**PROMPT:** Each line with the string "title" is to be copied from the records below.

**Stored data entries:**
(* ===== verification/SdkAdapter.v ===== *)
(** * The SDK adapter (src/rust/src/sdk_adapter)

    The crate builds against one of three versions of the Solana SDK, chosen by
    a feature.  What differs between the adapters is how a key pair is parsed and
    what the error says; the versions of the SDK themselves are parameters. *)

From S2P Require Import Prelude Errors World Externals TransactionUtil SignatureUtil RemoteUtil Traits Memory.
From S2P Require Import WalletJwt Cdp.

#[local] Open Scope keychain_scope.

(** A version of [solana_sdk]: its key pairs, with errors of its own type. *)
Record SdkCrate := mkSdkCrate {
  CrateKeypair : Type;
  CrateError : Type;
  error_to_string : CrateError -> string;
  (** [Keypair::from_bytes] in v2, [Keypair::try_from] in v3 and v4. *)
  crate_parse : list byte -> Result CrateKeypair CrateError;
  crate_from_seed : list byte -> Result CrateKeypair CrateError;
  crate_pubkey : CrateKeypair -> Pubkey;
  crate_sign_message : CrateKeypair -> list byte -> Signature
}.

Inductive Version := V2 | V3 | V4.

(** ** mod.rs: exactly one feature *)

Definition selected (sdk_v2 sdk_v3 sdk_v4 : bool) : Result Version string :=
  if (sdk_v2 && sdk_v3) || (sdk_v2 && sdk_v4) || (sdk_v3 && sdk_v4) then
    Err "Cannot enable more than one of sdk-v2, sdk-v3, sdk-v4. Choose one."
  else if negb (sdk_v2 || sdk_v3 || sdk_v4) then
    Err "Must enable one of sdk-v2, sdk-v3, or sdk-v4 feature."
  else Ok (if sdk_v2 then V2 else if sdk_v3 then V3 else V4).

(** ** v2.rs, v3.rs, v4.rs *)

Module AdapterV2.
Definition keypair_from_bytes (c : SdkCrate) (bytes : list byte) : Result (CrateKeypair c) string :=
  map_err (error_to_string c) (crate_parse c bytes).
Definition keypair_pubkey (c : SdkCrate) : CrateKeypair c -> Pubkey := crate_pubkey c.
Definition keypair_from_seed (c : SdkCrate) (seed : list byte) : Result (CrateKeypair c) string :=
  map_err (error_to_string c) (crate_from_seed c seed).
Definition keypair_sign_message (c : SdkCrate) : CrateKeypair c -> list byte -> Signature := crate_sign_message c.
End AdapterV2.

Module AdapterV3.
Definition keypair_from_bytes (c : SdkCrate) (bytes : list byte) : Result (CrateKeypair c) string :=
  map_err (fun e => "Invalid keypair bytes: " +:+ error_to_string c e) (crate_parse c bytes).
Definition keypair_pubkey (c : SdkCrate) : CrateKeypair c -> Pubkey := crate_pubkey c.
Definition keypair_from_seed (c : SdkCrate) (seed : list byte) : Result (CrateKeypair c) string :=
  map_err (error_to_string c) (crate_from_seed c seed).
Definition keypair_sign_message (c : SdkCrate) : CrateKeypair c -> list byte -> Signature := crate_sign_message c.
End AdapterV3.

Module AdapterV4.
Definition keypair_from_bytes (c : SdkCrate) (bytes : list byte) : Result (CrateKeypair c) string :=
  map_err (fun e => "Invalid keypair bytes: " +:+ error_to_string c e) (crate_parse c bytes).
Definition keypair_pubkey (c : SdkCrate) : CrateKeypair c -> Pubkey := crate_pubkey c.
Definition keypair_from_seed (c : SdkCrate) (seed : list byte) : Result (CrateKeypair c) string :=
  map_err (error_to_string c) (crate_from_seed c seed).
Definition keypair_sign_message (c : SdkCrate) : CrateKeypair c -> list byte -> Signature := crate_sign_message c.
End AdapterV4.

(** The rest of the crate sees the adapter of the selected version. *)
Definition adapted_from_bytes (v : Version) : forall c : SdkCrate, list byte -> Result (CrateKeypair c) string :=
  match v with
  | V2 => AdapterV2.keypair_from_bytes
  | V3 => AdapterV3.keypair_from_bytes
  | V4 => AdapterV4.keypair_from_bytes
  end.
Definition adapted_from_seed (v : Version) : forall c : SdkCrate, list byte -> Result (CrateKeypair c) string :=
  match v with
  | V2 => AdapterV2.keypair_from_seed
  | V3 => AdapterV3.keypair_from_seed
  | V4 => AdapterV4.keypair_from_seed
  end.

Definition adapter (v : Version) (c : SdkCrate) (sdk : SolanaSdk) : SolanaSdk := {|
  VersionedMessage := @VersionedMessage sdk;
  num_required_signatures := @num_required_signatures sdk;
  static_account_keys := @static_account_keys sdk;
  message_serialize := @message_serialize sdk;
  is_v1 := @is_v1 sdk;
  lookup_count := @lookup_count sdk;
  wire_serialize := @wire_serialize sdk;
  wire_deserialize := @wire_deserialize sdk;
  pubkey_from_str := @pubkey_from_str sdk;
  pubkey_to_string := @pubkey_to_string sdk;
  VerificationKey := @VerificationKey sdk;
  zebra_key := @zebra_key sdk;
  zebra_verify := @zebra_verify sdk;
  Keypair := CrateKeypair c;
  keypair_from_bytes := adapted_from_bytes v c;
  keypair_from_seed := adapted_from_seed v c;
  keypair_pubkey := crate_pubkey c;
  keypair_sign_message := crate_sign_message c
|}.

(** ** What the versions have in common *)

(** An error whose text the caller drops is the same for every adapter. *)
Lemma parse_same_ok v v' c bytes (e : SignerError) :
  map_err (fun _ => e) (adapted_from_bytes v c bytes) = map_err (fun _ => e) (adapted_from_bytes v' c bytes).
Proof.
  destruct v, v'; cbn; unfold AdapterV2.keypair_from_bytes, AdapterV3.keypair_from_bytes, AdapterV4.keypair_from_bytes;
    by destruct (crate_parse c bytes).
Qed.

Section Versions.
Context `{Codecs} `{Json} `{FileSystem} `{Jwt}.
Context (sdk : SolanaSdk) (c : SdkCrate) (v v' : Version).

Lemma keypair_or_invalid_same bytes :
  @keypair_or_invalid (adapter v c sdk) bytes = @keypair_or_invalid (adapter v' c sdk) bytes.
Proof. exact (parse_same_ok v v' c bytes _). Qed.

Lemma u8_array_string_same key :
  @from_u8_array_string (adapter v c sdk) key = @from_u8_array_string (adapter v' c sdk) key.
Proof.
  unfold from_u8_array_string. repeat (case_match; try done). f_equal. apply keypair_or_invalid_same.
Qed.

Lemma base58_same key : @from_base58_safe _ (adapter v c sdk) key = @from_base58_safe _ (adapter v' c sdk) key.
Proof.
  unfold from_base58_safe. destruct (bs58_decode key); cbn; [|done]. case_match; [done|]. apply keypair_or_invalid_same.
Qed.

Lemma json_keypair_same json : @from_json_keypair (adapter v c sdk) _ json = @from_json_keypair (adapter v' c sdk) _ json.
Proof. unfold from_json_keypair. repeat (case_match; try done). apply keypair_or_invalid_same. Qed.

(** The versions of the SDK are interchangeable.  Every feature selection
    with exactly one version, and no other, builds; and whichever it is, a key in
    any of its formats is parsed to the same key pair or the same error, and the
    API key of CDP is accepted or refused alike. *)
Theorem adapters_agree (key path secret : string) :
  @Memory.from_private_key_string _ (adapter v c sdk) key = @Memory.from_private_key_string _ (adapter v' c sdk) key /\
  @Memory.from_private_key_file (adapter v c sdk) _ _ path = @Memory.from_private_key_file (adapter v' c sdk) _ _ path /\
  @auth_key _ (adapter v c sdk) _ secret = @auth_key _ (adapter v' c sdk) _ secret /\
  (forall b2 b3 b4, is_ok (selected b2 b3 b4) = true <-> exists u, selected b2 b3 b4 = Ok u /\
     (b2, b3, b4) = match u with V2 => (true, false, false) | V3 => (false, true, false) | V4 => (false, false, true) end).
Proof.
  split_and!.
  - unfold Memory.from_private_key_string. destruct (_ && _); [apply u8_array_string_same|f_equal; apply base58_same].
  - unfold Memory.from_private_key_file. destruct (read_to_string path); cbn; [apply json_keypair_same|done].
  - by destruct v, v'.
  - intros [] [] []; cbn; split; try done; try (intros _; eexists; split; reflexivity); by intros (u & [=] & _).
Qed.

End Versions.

==

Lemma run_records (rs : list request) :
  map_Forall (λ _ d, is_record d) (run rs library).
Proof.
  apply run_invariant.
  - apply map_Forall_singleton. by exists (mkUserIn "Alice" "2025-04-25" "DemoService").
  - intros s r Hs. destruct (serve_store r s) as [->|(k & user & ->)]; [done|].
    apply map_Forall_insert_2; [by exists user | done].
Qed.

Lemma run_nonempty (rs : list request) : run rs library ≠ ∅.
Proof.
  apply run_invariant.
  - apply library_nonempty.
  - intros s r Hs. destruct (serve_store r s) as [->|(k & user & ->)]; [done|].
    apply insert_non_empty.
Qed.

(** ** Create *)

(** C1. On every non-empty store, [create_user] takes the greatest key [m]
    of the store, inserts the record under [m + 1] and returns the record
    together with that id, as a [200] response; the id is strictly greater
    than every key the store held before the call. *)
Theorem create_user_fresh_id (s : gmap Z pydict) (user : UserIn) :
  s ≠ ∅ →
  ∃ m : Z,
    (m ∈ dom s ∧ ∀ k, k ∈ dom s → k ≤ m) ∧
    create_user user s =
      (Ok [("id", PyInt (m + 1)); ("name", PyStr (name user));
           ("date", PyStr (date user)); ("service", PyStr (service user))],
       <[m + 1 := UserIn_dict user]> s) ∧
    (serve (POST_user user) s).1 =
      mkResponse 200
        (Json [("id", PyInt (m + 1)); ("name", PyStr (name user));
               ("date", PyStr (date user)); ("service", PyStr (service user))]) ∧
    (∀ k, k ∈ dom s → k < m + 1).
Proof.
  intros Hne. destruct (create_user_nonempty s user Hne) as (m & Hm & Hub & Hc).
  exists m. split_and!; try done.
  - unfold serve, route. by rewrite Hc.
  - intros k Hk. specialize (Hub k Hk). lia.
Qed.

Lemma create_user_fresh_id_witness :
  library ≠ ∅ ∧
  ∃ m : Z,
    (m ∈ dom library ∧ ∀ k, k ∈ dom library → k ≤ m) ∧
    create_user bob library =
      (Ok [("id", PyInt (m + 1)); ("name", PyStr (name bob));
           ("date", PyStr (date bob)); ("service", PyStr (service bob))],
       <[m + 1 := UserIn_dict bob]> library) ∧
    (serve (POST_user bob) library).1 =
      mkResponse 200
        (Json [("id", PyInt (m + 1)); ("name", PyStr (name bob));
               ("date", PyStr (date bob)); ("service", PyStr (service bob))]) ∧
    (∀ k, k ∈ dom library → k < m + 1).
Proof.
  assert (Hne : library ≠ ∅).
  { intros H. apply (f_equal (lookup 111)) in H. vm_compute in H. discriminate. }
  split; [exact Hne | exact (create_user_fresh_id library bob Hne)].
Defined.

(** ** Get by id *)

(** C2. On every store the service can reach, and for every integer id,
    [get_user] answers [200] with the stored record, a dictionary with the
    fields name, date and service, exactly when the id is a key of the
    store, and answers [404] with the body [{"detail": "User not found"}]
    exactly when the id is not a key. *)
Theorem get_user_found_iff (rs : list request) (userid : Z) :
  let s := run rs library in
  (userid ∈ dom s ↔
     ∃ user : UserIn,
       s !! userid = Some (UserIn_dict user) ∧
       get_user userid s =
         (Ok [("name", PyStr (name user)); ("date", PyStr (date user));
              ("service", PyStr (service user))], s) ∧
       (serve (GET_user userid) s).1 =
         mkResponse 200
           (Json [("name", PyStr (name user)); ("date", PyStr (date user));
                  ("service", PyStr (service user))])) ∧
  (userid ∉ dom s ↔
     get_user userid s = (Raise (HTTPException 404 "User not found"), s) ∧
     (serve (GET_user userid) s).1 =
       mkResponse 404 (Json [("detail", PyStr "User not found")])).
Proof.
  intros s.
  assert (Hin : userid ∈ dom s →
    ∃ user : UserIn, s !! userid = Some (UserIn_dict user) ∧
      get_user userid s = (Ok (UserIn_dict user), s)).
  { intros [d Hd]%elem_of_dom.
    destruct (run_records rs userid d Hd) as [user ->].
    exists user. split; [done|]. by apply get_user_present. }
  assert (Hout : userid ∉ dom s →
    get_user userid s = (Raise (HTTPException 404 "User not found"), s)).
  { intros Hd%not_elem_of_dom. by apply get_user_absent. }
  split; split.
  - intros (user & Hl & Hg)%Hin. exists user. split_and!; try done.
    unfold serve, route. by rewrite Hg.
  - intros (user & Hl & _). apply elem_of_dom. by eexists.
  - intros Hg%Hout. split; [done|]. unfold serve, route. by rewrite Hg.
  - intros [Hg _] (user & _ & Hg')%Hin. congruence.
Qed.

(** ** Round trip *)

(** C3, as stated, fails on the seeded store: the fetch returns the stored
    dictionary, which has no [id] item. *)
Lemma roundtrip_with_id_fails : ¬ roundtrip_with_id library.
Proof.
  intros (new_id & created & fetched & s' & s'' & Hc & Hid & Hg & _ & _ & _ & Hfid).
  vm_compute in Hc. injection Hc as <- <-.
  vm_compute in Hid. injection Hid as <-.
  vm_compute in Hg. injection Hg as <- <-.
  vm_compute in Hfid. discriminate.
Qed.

---

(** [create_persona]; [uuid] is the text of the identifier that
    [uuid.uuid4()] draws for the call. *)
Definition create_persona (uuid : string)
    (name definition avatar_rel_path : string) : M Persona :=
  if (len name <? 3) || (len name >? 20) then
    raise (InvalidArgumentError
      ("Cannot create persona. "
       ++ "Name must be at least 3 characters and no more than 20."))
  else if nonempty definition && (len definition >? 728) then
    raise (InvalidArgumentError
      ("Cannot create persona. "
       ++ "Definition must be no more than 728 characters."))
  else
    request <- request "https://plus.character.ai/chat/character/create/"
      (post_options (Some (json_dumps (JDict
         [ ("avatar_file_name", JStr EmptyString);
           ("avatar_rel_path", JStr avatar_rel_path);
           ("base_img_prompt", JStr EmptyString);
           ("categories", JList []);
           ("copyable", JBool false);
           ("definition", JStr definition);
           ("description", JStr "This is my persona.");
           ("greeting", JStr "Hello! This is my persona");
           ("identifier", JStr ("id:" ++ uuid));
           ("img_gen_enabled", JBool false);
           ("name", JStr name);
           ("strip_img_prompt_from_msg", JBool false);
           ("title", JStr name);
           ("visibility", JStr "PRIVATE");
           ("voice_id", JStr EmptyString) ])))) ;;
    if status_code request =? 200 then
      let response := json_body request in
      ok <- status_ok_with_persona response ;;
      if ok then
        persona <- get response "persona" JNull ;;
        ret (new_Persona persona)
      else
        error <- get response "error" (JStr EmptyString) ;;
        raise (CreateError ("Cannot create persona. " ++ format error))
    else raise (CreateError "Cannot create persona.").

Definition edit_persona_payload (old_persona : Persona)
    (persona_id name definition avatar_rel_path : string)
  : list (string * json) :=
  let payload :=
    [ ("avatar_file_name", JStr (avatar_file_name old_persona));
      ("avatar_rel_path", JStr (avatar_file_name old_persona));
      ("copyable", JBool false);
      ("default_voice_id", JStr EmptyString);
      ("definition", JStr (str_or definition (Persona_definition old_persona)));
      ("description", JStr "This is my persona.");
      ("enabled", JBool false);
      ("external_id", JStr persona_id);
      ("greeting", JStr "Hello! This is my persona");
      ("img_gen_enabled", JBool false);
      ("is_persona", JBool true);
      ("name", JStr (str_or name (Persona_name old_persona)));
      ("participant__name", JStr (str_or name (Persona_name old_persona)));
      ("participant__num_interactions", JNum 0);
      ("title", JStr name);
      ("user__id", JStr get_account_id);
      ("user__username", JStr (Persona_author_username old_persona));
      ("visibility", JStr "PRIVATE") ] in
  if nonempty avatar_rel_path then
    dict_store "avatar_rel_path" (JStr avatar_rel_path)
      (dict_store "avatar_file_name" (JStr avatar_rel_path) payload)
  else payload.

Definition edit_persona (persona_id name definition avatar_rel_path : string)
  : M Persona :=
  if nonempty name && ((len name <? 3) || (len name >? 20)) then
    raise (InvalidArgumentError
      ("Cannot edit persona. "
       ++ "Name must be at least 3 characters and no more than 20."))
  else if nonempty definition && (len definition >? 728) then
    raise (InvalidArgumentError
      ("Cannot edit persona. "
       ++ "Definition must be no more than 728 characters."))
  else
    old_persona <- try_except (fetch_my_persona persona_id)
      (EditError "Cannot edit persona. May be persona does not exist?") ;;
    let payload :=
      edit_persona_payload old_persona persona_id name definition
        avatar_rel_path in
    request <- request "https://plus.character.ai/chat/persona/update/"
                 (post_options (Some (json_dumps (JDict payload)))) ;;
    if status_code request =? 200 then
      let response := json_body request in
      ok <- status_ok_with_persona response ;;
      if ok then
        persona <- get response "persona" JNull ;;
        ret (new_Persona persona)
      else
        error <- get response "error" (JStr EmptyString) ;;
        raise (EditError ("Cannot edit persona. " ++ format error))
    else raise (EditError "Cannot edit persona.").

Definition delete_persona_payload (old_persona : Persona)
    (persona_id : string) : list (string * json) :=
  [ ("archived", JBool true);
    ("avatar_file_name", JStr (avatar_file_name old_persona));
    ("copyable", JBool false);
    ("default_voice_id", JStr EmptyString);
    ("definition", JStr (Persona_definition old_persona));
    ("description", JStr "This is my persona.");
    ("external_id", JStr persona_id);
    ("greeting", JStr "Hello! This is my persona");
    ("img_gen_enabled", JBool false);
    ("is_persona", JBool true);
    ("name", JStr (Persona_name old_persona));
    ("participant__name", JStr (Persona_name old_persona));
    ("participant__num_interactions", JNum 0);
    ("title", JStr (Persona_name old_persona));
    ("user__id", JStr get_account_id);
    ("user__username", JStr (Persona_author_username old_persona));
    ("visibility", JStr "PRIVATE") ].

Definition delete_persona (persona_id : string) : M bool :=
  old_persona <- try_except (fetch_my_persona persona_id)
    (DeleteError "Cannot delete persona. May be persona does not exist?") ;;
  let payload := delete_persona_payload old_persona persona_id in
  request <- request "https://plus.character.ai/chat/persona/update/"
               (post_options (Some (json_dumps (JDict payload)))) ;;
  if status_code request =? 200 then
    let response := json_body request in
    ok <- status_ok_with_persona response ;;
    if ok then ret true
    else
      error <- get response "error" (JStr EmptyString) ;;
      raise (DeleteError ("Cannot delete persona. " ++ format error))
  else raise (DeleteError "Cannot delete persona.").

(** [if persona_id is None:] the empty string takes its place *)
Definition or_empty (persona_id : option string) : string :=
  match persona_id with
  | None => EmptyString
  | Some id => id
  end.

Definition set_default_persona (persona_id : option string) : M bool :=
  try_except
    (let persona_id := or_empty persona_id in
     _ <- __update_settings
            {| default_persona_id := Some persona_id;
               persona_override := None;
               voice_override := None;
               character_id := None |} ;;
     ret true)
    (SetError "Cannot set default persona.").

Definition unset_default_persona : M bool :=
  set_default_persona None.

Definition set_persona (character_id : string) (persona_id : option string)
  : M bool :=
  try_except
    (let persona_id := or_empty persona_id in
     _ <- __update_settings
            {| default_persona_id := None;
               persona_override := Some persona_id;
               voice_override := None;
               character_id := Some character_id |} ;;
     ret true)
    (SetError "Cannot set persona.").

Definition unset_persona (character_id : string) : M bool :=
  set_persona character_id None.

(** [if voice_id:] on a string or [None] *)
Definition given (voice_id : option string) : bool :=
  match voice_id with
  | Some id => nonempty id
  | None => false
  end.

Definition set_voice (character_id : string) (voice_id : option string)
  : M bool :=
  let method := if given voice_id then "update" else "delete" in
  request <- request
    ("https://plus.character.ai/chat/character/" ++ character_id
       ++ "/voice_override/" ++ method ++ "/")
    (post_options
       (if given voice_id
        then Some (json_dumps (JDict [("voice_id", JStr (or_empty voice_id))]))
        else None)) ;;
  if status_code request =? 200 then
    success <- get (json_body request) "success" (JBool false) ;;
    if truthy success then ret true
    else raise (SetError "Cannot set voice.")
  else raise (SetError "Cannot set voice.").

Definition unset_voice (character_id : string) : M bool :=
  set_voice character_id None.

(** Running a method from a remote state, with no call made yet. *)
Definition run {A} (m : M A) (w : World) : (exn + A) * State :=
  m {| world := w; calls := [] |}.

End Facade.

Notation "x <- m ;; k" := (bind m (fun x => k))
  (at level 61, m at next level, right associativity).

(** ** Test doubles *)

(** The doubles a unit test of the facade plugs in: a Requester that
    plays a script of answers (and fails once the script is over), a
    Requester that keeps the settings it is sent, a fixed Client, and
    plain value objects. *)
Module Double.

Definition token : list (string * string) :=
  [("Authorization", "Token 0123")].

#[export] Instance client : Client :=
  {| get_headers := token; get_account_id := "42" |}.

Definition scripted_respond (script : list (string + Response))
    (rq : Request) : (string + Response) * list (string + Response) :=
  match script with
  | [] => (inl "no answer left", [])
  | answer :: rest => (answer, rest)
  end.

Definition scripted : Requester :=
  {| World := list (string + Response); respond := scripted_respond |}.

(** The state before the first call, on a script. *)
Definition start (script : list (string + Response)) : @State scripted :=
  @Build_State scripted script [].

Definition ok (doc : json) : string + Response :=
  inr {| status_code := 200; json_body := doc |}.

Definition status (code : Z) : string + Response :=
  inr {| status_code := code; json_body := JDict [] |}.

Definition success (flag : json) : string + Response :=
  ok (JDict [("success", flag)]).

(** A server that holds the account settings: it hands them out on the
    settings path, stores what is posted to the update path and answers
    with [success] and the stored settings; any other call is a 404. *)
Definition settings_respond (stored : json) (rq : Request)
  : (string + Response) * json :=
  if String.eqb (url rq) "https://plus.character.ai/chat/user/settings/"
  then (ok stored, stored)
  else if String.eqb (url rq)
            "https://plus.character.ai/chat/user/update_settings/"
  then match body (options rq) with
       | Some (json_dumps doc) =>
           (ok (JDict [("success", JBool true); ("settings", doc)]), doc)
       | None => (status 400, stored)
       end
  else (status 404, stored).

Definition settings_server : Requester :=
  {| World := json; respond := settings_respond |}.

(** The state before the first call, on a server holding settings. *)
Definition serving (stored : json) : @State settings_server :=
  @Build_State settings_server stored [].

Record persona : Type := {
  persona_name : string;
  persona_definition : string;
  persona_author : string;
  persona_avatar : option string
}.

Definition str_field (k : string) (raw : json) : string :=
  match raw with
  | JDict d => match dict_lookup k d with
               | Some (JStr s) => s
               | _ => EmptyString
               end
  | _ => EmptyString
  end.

**YOUR RESPONSE:**
           ("title", JStr name);
      ("title", JStr name);
    ("title", JStr (Persona_name old_persona));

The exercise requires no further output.